▸ **Material for this exercise**:
(* ===== verification/DashboardPage.v ===== *)
(** * The dashboard page ([frontend/src/pages/DashboardPage.tsx])

    The gauges ([components/Gauge.tsx], [design-system/Gauge.tsx]) with their bands and
    percentages, the list of applications with its hook, and the whole page: its two requests,
    the withdrawal (TxFlows), its notifications (Widgets), its buttons and everything it
    shows, composed with the two contributor routes it reads.  Numbers are exact fractions;
    the geometry of the drawings and the animation are left out. *)

From Stdlib Require Import String.
From S2P Require Import Prelude Js Decimal Url Http Db Contributors Browser Client TxFlows Widgets.

#[local] Open Scope string_scope.
#[local] Open Scope list_scope.
#[local] Open Scope Z_scope.

(** ** Gauges *)

Module Gauge.

(** [v / max] for a number [max]: [NaN], an infinity, or the fraction [n / d] with [0 < d]. *)
Inductive quot := QNaN | QInf (neg : bool) | Q (n d : Z).

Definition to_number (v : json) : numval :=
  match v with
  | JNull => NumDec 0 0
  | JBool b => NumDec (if b then 1 else 0) 0
  | JNum m k => NumDec m (- Z.of_nat k)
  | _ => js_Number (js_String v)
  end.

Definition quotient (v : json) (max : Z) : quot :=
  match to_number v with
  | NumNaN => QNaN
  | NumInf neg => QInf neg
  | NumDec m e => if 0 <=? e then Q (m * 10 ^ e) max else Q m (max * 10 ^ (- e))
  end.

(** [x <= p / q] and [x < p / q]; every comparison with [NaN] is false. *)
Definition q_le (x : quot) (p q : Z) : bool :=
  match x with QNaN => false | QInf neg => neg | Q n d => n * q <=? p * d end.
Definition q_lt (x : quot) (p q : Z) : bool :=
  match x with QNaN => false | QInf neg => neg | Q n d => n * q <? p * d end.

(** [max > 0 ? Math.min(Math.max(value / max, 0), 1) : 0]. *)
Definition ratio (value : json) (max : Z) : quot :=
  if 0 <? max then
    match quotient value max with
    | QNaN => QNaN
    | x => if q_le x 0 1 then Q 0 1 else if q_le x 1 1 then x else Q 1 1
    end
  else Q 0 1.

Definition gaugeColor (x : quot) : string :=
  if q_le x 1 2 then "var(--color-success-500)"
  else if q_le x 4 5 then "var(--color-warning-500)" else "var(--color-error-500)".

Definition gaugeColorClass (x : quot) : string :=
  if q_le x 1 2 then "gauge--green" else if q_le x 4 5 then "gauge--yellow" else "gauge--red".

(** [Math.round(ratio * 100)], [None] for [NaN]; a ratio is finite.  The fraction is exact;
    no count lies in the middle of two percentages of the cap in use, 15, where a double
    could make a difference. *)
Definition pct (x : quot) : option Z :=
  match x with Q n d => Some ((200 * n + d) / (2 * d)) | _ => None end.

Definition print_pct (p : option Z) : string :=
  match p with Some z => pretty z | None => "NaN" end +:+ "%".

(** What is drawn: the colour, the share of the arc that is filled, if any, the two texts and
    the label read aloud. *)
Record view := mkView {
  v_class : string; v_fill : option (quot * string); v_pct : string; v_value : string;
  v_aria : string; v_label : option string; v_tooltip : option string;
}.

Definition render (value : json) (max : Z) (label tooltip : option string) : view :=
  let x := ratio value max in
  let text := js_String value +:+ " of " +:+ pretty max in
  mkView (gaugeColorClass x)
    (if match x with Q n _ => 0 <? n | _ => false end then Some (x, gaugeColor x) else None)
    (print_pct (pct x)) (js_String value +:+ "/" +:+ pretty max)
    match filled label with Some l => l +:+ ": " +:+ text | None => text end
    (filled label) (filled tooltip).

(** The gauge of the design system, for integers and [0 <= max]: its clamped value, its colour
    and its label. *)
Definition ds_clamped (value max : Z) : Z := Z.min (Z.max value 0) max.
Definition ds_colour (value max : Z) : string :=
  let x := Q (ds_clamped value max) max in
  if negb (q_le x 4 5) then "var(--gauge-danger, #ef4444)"
  else if negb (q_le x 1 2) then "var(--gauge-warn, #f59e0b)" else "var(--gauge-ok, #22c55e)".
Definition ds_label (value max : Z) (label aria : option string) : string :=
  match aria with
  | Some a => a
  | None => default "Progress" label +:+ ": " +:+ pretty (ds_clamped value max) +:+ " of " +:+ pretty max
  end.

End Gauge.

(** ** The list of applications *)

Module Applications.

(** [useApplications]: what [setApplications] was given last, array or not. *)
Record state := mkState { applications : json; loading : bool; error : option string }.
Definition initial : state := mkState (JArr []) false None.

Definition url (p : Dashboard.params) : string :=
  Dashboard.apiBase p +:+ "/contributors/" +:+
  encodeURIComponent (default "null" (Dashboard.address p)) +:+ "/applications".

Definition decode (r : reply) : outcome json :=
  match r with
  | Rejected e => Throw e
  | Answered code body =>
      if negb (ok code) then Throw (Error ("Failed to fetch applications: " +:+ pretty code))
      else match body with Some v => Ret v | None => Throw bad_json end
  end.

(** The reply, with the [finally] that follows it at once. *)
Definition receive (r : reply) (s : state) : state :=
  match decode r with
  | Ret v => mkState v false (error s)
  | Throw e => mkState (applications s) false (Some (error_message "Unknown error" e))
  end.

Definition useApplications : hook Dashboard.params reply state :=
  Hook false (λ p, match filled (Dashboard.address p) with Some _ => true | None => false end) id
    (λ _ s, mkState (applications s) true None) (λ _, receive) id.

(** An answer that is no array has no row to withdraw. *)
Definition removeApplication (issueId : string) (s : state) : state :=
  match applications s with
  | JArr l => mkState (JArr (Withdraw.removeApplication issueId l)) (loading s) (error s)
  | _ => s
  end.

(** [applications.length]. *)
Definition length_of (v : json) : outcome (option json) :=
  match v with
  | JNull => Throw (null_property "length")
  | JArr l => Ret (Some (jint (zlen l)))
  | JStr s => Ret (Some (jint (strlen s)))
  | _ => Ret (prop "length" v)
  end.

(** The rows that are drawn: none if the length is 0, else what [applications.map] goes over. *)
Definition rows (v : json) : outcome (list json) :=
  match length_of v with
  | Throw e => Throw e
  | Ret n =>
      match v with
      | JArr l => Ret l
      | _ => if match n with Some n => strict_eq n (jint 0) | None => false end then Ret []
             else Throw (ErrorObj "TypeError" "applications.map is not a function")
      end
  end.

End Applications.

(** ** The page *)

Module Page.
Import Dashboard.

(** An organisation's card: its name, whether it is marked, the count, the colour and width of
    its bar, and the pending applications. *)
Record card := mkCard {
  c_org : option json; c_warning : bool; c_count : string; c_color : string;
  c_width : Gauge.quot; c_pending : json;
}.

Definition barColor (x : Gauge.quot) : string :=
  if Gauge.q_lt x 67 100 then "var(--color-success-500)"
  else if Gauge.q_lt x 93 100 then "var(--color-warning-500)" else "var(--color-error-500)".

(** The width as a share: [Math.min(assignments / ORG_CAP * 100, 100)]%. *)
Definition width (x : Gauge.quot) : Gauge.quot :=
  match x with
  | Gauge.QNaN => Gauge.QNaN
  | _ => if Gauge.q_le x 1 1 then x else Gauge.Q 1 1
  end.

Definition OrgCard (u : OrgUsage) : card :=
  let assignRatio := Gauge.quotient (assignments u) ORG_CAP in
  mkCard (org_id u) (at_least 3 (assignments u))
    (js_String (assignments u) +:+ " / " +:+ pretty ORG_CAP)
    (barColor assignRatio) (width assignRatio) (applications u).

(** The row of an application: the texts of its button. *)
Record row := mkRow {
  r_target : Withdraw.target; r_disabled : bool; r_busy : bool; r_button : string; r_aria : string;
}.

Definition withdrawing (w : Withdraw.state) (a : json) : bool :=
  Withdraw.loading w &&
  match Withdraw.pendingTarget w with
  | Some t => String.eqb (Withdraw.issueId t) (Withdraw.issueId (Withdraw.row_target a)) &&
              String.eqb (Withdraw.orgId t) (Withdraw.orgId (Withdraw.row_target a))
  | None => false
  end.

Definition isAssigned (a : json) : bool :=
  match prop "status" a with Some (JStr s) => String.eqb s "assigned" | _ => false end.

Definition ApplicationRow (w : Withdraw.state) (a : json) : outcome row :=
  match a with
  | JNull => Throw (null_property "org_id")
  | _ =>
      let title := Withdraw.issueTitle (Withdraw.row_target a) in
      let busy := withdrawing w a in
      Ret (mkRow (Withdraw.row_target a) (busy || isAssigned a) busy
        (if busy then "Withdrawing…" else if isAssigned a then "Assigned" else "Withdraw")
        (if isAssigned a then "Cannot withdraw: issue " +:+ title +:+ " is already assigned"
         else "Withdraw application for: " +:+ title))
  end.

(** The page: the key of the wallet, the counts, the list, the withdrawal and the
    notifications. *)
Record state := mkState {
  key : option string;
  counts : component params (reply * Z) Dashboard.state;
  apps : component params reply Applications.state;
  withdraw : Withdraw.state;
  toasts : Toasts.state;
}.

(** The wallet answers a connection; the button to refresh; the button of the [n]-th row; the
    dialog and the answers a withdrawal waits for; the replies of the two requests; the
    notifications.  A wallet that is connected stays: the page then offers no connection. *)
Inductive event :=
  | Connected (k : string)
  | ClickRefresh
  | ClickWithdraw (n : nat)
  | Dialog (e : Withdraw.event)
  | CountsReply (i : nat) (r : reply * Z)
  | AppsReply (i : nat) (r : reply)
  | Toast (e : Toasts.event).

Section page.
Variables (base : string) (freighter : bool).

Definition request (k : option string) : params := mkParams base k.

(** [refresh] and [reload]. *)
Definition refresh (k : option string) (s : state) : state :=
  mkState k (step useDashboard (counts s) (Render (request k))) (apps s) (withdraw s) (toasts s).
Definition reload (k : option string) (s : state) : state :=
  mkState k (counts s) (step Applications.useApplications (apps s) (Render (request k)))
    (withdraw s) (toasts s).

Definition addToast (m : string) (t : Toasts.ToastType) (s : state) : state :=
  mkState (key s) (counts s) (apps s) (withdraw s) (Toasts.add m t None (toasts s)).

Definition remove_row (issueId : string) (s : state) : state :=
  mkState (key s) (counts s)
    (Component (Applications.removeApplication issueId (shown (apps s))) (runs (apps s)))
    (withdraw s) (toasts s).

(** [onSuccess] and [onError]; the other calls of a withdrawal are requests. *)
Definition callback (s : state) (c : Withdraw.call) : state :=
  match c with
  | Withdraw.OnSuccess issueId =>
      refresh (key s)
        (addToast "Application withdrawn successfully. Your cap count has been decremented."
           Toasts.success (remove_row issueId s))
  | Withdraw.OnError msg => addToast ("Withdraw failed: " +:+ msg) Toasts.error s
  | _ => s
  end.

(** A step of the withdrawal, and the callbacks it makes. *)
Definition withdrawal (e : Withdraw.event) (s : state) : state :=
  let w := Withdraw.step (key s) freighter (withdraw s) e in
  fold_left callback (drop (length (Withdraw.calls (withdraw s))) (Withdraw.calls w))
    (mkState (key s) (counts s) (apps s) w (toasts s)).

Definition open_page (k : option string) : state :=
  reload k (refresh k (mkState k (mount Dashboard.initial) (mount Applications.initial)
                         Withdraw.initial Toasts.init)).

(** The rows with a button: none while the list is loading. *)
Definition buttons (s : state) : list json :=
  let a := shown (apps s) in
  if Applications.loading a then []
  else match Applications.rows (Applications.applications a) with Ret l => l | Throw _ => [] end.

Definition isLoading (s : state) : bool :=
  match fetch_state (shown (counts s)) with loading => true | _ => false end.

Definition step (s : state) (e : event) : state :=
  match filled (key s), e with
  | None, Connected k => reload (Some k) (refresh (Some k) s)
  | None, _ => s
  | Some _, Connected _ => s
  | Some _, ClickRefresh => if isLoading s then s else reload (key s) (refresh (key s) s)
  | Some _, ClickWithdraw n =>
      match buttons s !! n with
      | Some a => if withdrawing (withdraw s) a || isAssigned a then s
                  else withdrawal (Withdraw.Initiate (Withdraw.row_target a)) s
      | None => s
      end
  | Some _, Dialog (Withdraw.Initiate _) => s
  | Some _, Dialog e => withdrawal e s
  | Some _, CountsReply i r =>
      mkState (key s) (Client.step useDashboard (counts s) (Reply i r)) (apps s) (withdraw s) (toasts s)
  | Some _, AppsReply i r =>
      mkState (key s) (counts s) (Client.step Applications.useApplications (apps s) (Reply i r))
        (withdraw s) (toasts s)
  | Some _, Toast (Toasts.Add _ _ _) => s
  | Some _, Toast e => mkState (key s) (counts s) (apps s) (withdraw s) (Toasts.step (toasts s) e)
  end.

Definition after (k : option string) (es : list event) : state := fold_left step es (open_page k).

End page.

(** *** What the page shows *)

Inductive gauge_area := NoGauge | GaugeSkeleton | ShowGauge (v : Gauge.view).
Inductive cards_area := NoCards | CardsSkeleton | Cards (l : list card).
Inductive rows_area := RowsSkeleton | NoApplications | Rows (l : list row).

Record view := mkView {
  v_updated : option Z;
  v_refresh : bool;                         (** the button to refresh is enabled *)
  v_warning : option string;
  v_error : option string;
  v_gauge : gauge_area;
  v_cards : cards_area;
  v_pending : option json;                  (** the number in the heading *)
  v_apps_error : option string;
  v_rows : rows_area;
  v_dialog : option Withdraw.target;
  v_dialog_busy : bool;
  v_toasts : list Toasts.Toast;
}.

Inductive shown_page := ConnectWallet | Dashboard (v : view).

▸ **Assignment**:
In the records above, locate each line with the word "freighter". Copy all such lines.

▸ **Answer**:
Variables (base : string) (freighter : bool).
  let w := Withdraw.step (key s) freighter (withdraw s) e in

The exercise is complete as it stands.